MAMEUI has been considered "bad" by the MAME developers for at least 10 years. The modifications to MAME needed to make MAMEUI are incredibly invasive and damaging. Yes, damaging. MAMEUI has routinely had bugs above and beyond baseline MAME.
That said, MAMEUI was not "targeted for destruction" like some seem to think. The aim of getting the code GPL was to add to the ease of maintenance for the future-- MAME now has the ability to assmililate other GPL-compatible cores and other code, and for other GPL authors to use MAME code.
You're not stuck with the embedded UI. There are dozens upon dozens of extremely high quality front ends that don't require any invasive surgery and thus will continue to be easily maintained and won't care one bit about whether MAME is under the old MAME license or the new GPL one.
MAME as a whole is not about "playing old games". It's about preservation, and moving it to GPL is one step closer to getting it into museums and other places that would really love to use it for such.

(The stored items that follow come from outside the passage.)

(* ===== verification/ObjectDb.v ===== *)
(** * The object database and its undo history (libraries/db)

    [object_database] keeps the objects of all indexes by id and one next id
    per index; [undo_database] keeps a stack of [undo_state]s that record how
    to revert what was done since each of them was pushed.

    An object's value has type [A]; ids identify objects and are fixed at
    creation.  [conflict a b] stands for the uniqueness constraints of the
    secondary keys of a [boost::multi_index] container (two objects of one
    index that may not coexist); containers with no such key ([sparse_index])
    are the instance [fun _ _ => false].  Secondary indexes and observers only
    read the objects and are left out. *)
From S2P Require Import Prelude ObjectId.
Local Open Scope Z_scope.

Module objdb.
Import object_id.

(** ** State *)

Record undo_state {A : Type} := mk_undo_state {
  old_values : gmap Z A;
  old_index_next_ids : gmap Z Z;
  new_ids : gset Z;
  removed : gmap Z A;
}.
Arguments undo_state : clear implicits.
Arguments mk_undo_state {A}.

(** [stack] has the back of the [_stack] deque at its head. *)
Record undo_database {A : Type} := mk_undo_database {
  active_sessions : Z;
  disabled : bool;
  stack : list (undo_state A);
  max_size : nat;
}.
Arguments undo_database : clear implicits.
Arguments mk_undo_database {A}.

Record object_database {A : Type} := mk_object_database {
  objects : gmap Z A;
  next_ids : gmap Z Z;
  undo_db : undo_database A;
}.
Arguments object_database : clear implicits.
Arguments mk_object_database {A}.

(** [undo_database::session]: the flags of a session object. *)
Record session := mk_session {
  apply_undo : bool;
  disable_on_exit : bool;
}.

Section operations.
Context {A : Type} (conflict : A -> A -> bool).
Notation db := (object_database A).
Notation M := (M db).

Definition empty_undo_state : undo_state A := mk_undo_state ∅ ∅ ∅ ∅.

Definition set_objects (o : gmap Z A) (d : db) : db :=
  mk_object_database o (next_ids d) (undo_db d).
Definition set_next_ids (n : gmap Z Z) (d : db) : db :=
  mk_object_database (objects d) n (undo_db d).
Definition set_undo_db (u : undo_database A) (d : db) : db :=
  mk_object_database (objects d) (next_ids d) u.
Definition set_stack (st : list (undo_state A)) (u : undo_database A) :=
  mk_undo_database (active_sessions u) (disabled u) st (max_size u).
Definition set_disabled (b : bool) (u : undo_database A) :=
  mk_undo_database (active_sessions u) b (stack u) (max_size u).
Definition set_active (n : Z) (u : undo_database A) :=
  mk_undo_database n (disabled u) (stack u) (max_size u).

(** ** undo_database: recording *)

(** [if( _stack.empty() ) _stack.emplace_back(); auto& state = _stack.back();]
    followed by an update of [state]. *)
Definition update_back (f : undo_state A -> undo_state A) (u : undo_database A) :=
  match stack u with
  | [] => set_stack [f empty_undo_state] u
  | s :: st => set_stack (f s :: st) u
  end.

Definition record_create (id : Z) (s : undo_state A) : undo_state A :=
  let next :=
    match old_index_next_ids s !! index_id id with
    | None => <[index_id id := id]> (old_index_next_ids s)
    | Some _ => old_index_next_ids s
    end in
  mk_undo_state (old_values s) next ({[id]} ∪ new_ids s) (removed s).

Definition on_create (id : Z) (u : undo_database A) : undo_database A :=
  if disabled u then u else update_back (record_create id) u.

Definition record_modify (id : Z) (obj : A) (s : undo_state A) : undo_state A :=
  if decide (id ∈ new_ids s) then s
  else match old_values s !! id with
       | Some _ => s
       | None => mk_undo_state (<[id := obj]> (old_values s))
                   (old_index_next_ids s) (new_ids s) (removed s)
       end.

Definition on_modify (id : Z) (obj : A) (u : undo_database A) : undo_database A :=
  if disabled u then u else update_back (record_modify id obj) u.

Definition record_remove (id : Z) (obj : A) (s : undo_state A) : undo_state A :=
  if decide (id ∈ new_ids s) then
    mk_undo_state (old_values s) (old_index_next_ids s) (new_ids s ∖ {[id]}) (removed s)
  else match old_values s !! id with
  | Some v => mk_undo_state (delete id (old_values s)) (old_index_next_ids s)
                (new_ids s) (<[id := v]> (removed s))
  | None =>
      match removed s !! id with
      | Some _ => s
      | None => mk_undo_state (old_values s) (old_index_next_ids s) (new_ids s)
                  (<[id := obj]> (removed s))
      end
  end.

Definition on_remove (id : Z) (obj : A) (u : undo_database A) : undo_database A :=
  if disabled u then u else update_back (record_remove id obj) u.

(** ** The indexes *)

(** Another object of the same index that may not coexist with [a]. *)
Definition clash (o : gmap Z A) (id : Z) (a : A) : bool :=
  existsb (fun '(i, b) => negb (i =? id) && (index_id i =? index_id id) && conflict a b)
    (map_to_list o).

(** [get_mutable_index(id)]: the index must have been added. *)
Definition get_mutable_index (id : Z) : M unit :=
  d ← get; fc_assert (bool_decide (is_Some (next_ids d !! index_id id))).

Definition get_object (id : Z) : M A :=
  get_mutable_index id ;;
  d ← get;
  match objects d !! id with Some a => mret a | None => throw assert_exception end.

(** [generic_index::insert] *)
Definition derived_insert (id : Z) (a : A) : M unit :=
  d ← get;
  fc_assert (bool_decide (objects d !! id = None) && negb (clash (objects d) id a)) ;;
  put (set_objects (<[id := a]> (objects d)) d).

(** [generic_index::modify] *)
Definition derived_modify (id : Z) (m : A -> A) : M unit :=
  d ← get;
  match objects d !! id with
  | None => throw undefined_behaviour
  | Some a =>
      fc_assert (negb (clash (objects d) id (m a))) ;;
      put (set_objects (<[id := m a]> (objects d)) d)
  end.

(** [generic_index::remove] *)
Definition derived_remove (id : Z) : M unit :=
  upd (fun d => set_objects (delete id (objects d)) d).

(** [object_database::create] with [primary_index::create] and
    [generic_index::create]: the new object takes the index's next id. *)
Definition create (index : Z) (constructor : Z -> A) : M Z :=
  get_mutable_index index ;;
  d ← get;
  match next_ids d !! index_id index with
  | None => throw assert_exception
  | Some id =>
      derived_insert id (constructor id) ;;
      upd (fun d => set_next_ids (<[index_id index := succ id]> (next_ids d)) d) ;;
      upd (fun d => set_undo_db (on_create id (undo_db d)) d) ;;
      mret id
  end.

(** [object_database::insert] with [primary_index::insert]. *)
Definition insert_object (id : Z) (a : A) : M unit :=
  get_mutable_index id ;;
  derived_insert id a ;;
  upd (fun d => set_undo_db (on_create id (undo_db d)) d).

(** [object_database::modify] with [primary_index::modify]. *)
Definition modify_object (id : Z) (m : A -> A) : M unit :=
  a ← get_object id;
  upd (fun d => set_undo_db (on_modify id a (undo_db d)) d) ;;
  derived_modify id m.

(** [object_database::remove] with [primary_index::remove]. *)
Definition remove_object (id : Z) : M unit :=
  a ← get_object id;
  upd (fun d => set_undo_db (on_remove id a (undo_db d)) d) ;;
  derived_remove id.

(** [get_mutable_index(i).set_next_id(id)] *)
Definition set_next_id (i id : Z) : M unit :=
  get_mutable_index i ;;
  upd (fun d => set_next_ids (<[index_id i := id]> (next_ids d)) d).

(** ** undo_database: sessions *)

Definition mod_undo (f : undo_database A -> undo_database A) : M unit :=
  upd (fun d => set_undo_db (f (undo_db d)) d).
Definition enable : M unit := mod_undo (set_disabled false).
Definition disable : M unit := mod_undo (set_disabled true).

(** [while( size() > max_size() ) _stack.pop_front();] *)
Definition trim (n : nat) (st : list (undo_state A)) : list (undo_state A) := take n st.

(** [start_undo_session] *)
Definition start_undo_session (force_enable : bool) : M session :=
  d ← get;
  let u := undo_db d in
  if disabled u && negb force_enable then mret (mk_session true false)
  else
    let disable_on_exit := disabled u && force_enable in
    let dis := if force_enable then false else disabled u in
    let st := if (max_size u <? length (stack u))%nat
              then trim (max_size u) (stack u) else stack u in
    put (set_undo_db (mk_undo_database (u32 (active_sessions u + 1)) dis
           (empty_undo_state :: st) (max_size u)) d) ;;
    mret (mk_session true disable_on_exit).

(** The loops of [undo] and [pop_commit] over the back state. *)
Definition revert (s : undo_state A) : M unit :=
  mfor (fun '(id, v) => modify_object id (fun _ => v)) (map_to_list (old_values s)) ;;
  mfor (fun id => remove_object id) (elements (new_ids s)) ;;
  mfor (fun '(i, n) => set_next_id i n) (map_to_list (old_index_next_ids s)) ;;
  mfor (fun '(id, v) => insert_object id v) (map_to_list (removed s)).

Definition pop_back : M unit := mod_undo (fun u => set_stack (tail (stack u)) u).

Definition undo : M unit :=
  d ← get;
  fc_assert (negb (disabled (undo_db d))) ;;
  fc_assert (0 <? active_sessions (undo_db d)) ;;
  disable ;;
  match stack (undo_db d) with
  | [] => throw undefined_behaviour
  | s :: _ =>
      revert s ;; pop_back ;; enable ;;
      mod_undo (fun u => set_active (active_sessions u - 1) u)
  end.

(** *+upd: the loop over [state.old_values] *)
Definition merge_upd (id : Z) (v : A) (prev : undo_state A) : undo_state A :=
  if decide (id ∈ new_ids prev) then prev
  else match old_values prev !! id with
       | Some _ => prev
       | None => mk_undo_state (<[id := v]> (old_values prev))
                   (old_index_next_ids prev) (new_ids prev) (removed prev)
       end.

(** *+new and the loop over [state.old_index_next_ids]: entries already in
    [prev_state] are kept. *)
Definition merge_new (state prev : undo_state A) : undo_state A :=
  mk_undo_state (old_values prev)
    (old_index_next_ids prev ∪ old_index_next_ids state)
    (new_ids prev ∪ new_ids state) (removed prev).

(** *+del: the loop over [state.removed] *)
Definition merge_del (id : Z) (v : A) (prev : undo_state A) : undo_state A :=
  if decide (id ∈ new_ids prev) then
    mk_undo_state (old_values prev) (old_index_next_ids prev)
      (new_ids prev ∖ {[id]}) (removed prev)
  else match old_values prev !! id with
  | Some x => mk_undo_state (delete id (old_values prev)) (old_index_next_ids prev)
                (new_ids prev) (<[id := x]> (removed prev))
  | None => mk_undo_state (old_values prev) (old_index_next_ids prev)
              (new_ids prev) (<[id := v]> (removed prev))
  end.

Definition merge_states (state prev : undo_state A) : undo_state A :=
  let p1 := map_fold merge_upd prev (old_values state) in
  let p2 := merge_new state p1 in
  map_fold merge_del p2 (removed state).

Definition merge : M unit :=
  d ← get;
  let u := undo_db d in
  fc_assert (0 <? active_sessions u) ;;
  if (active_sessions u =? 1) && (length (stack u) =? 1)%nat then
    pop_back ;; mod_undo (fun u => set_active (active_sessions u - 1) u)
  else
    fc_assert (2 <=? length (stack u))%nat ;;
    match stack u with
    | state :: prev :: st =>
        mod_undo (set_stack (state :: merge_states state prev :: st)) ;;
        pop_back ;;
        mod_undo (fun u => set_active (active_sessions u - 1) u)
    | _ => throw undefined_behaviour
    end.

Definition commit : M unit :=
  d ← get;
  fc_assert (0 <? active_sessions (undo_db d)) ;;
  mod_undo (fun u => set_active (active_sessions u - 1) u).

Definition pop_commit : M unit :=
  d ← get;
  fc_assert (active_sessions (undo_db d) =? 0) ;;
  match stack (undo_db d) with
  | [] => throw assert_exception
  | s :: _ => disable ;; revert s ;; pop_back ;; enable
  end.

(** ** Session objects: [commit()], [undo()], [merge()] and the destructor.
    Each returns the session with its updated [_apply_undo]. *)
Definition session_commit (x : session) : M session :=
  commit ;; mret (mk_session false (disable_on_exit x)).
Definition session_undo (x : session) : M session :=
  when (apply_undo x) undo ;; mret (mk_session false (disable_on_exit x)).
Definition session_merge (x : session) : M session :=
  when (apply_undo x) merge ;; mret (mk_session false (disable_on_exit x)).
Definition session_destroy (x : session) : M unit :=
  when (apply_undo x) undo ;; when (disable_on_exit x) disable.
(** The move constructor (the new session, and what is left of the old one) and
    the move assignment of two different sessions.  Neither carries
    [_disable_on_exit] over. *)
Definition session_move (mv : session) : session * session :=
  (mk_session (apply_undo mv) false, mk_session false (disable_on_exit mv)).
Definition session_assign (x mv : session) : M (session * session) :=
  when (apply_undo x) undo ;;
  mret (mk_session (apply_undo mv) (disable_on_exit x), mk_session false (disable_on_exit mv)).

(** [head], [set_max_size]. *)
Definition undo_head : M (undo_state A) :=
  d ← get;
  match stack (undo_db d) with
  | [] => throw assert_exception
  | s :: _ => mret s
  end.
Definition set_undo_max_size (n : nat) : M unit :=
  mod_undo (fun u => mk_undo_database (active_sessions u) (disabled u) (stack u) n).

End operations.

End objdb.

As for liability, I'm no lawyer but I can tell you that compiling a new MAMEUI without getting the license worked out would put you at risk of being sued by any single person who has contributed to the MAMEUI code over the past 20 years and has an objection to their code being GPL.
I don't see this being a huge problem, at least partially because it's being handled appropriately. Rather than screaming and crying, at least one responsible MAMEUI dev is already approaching as many code authors as possible to get things licensed properly and likely will have this resolved before a new MAME release comes out.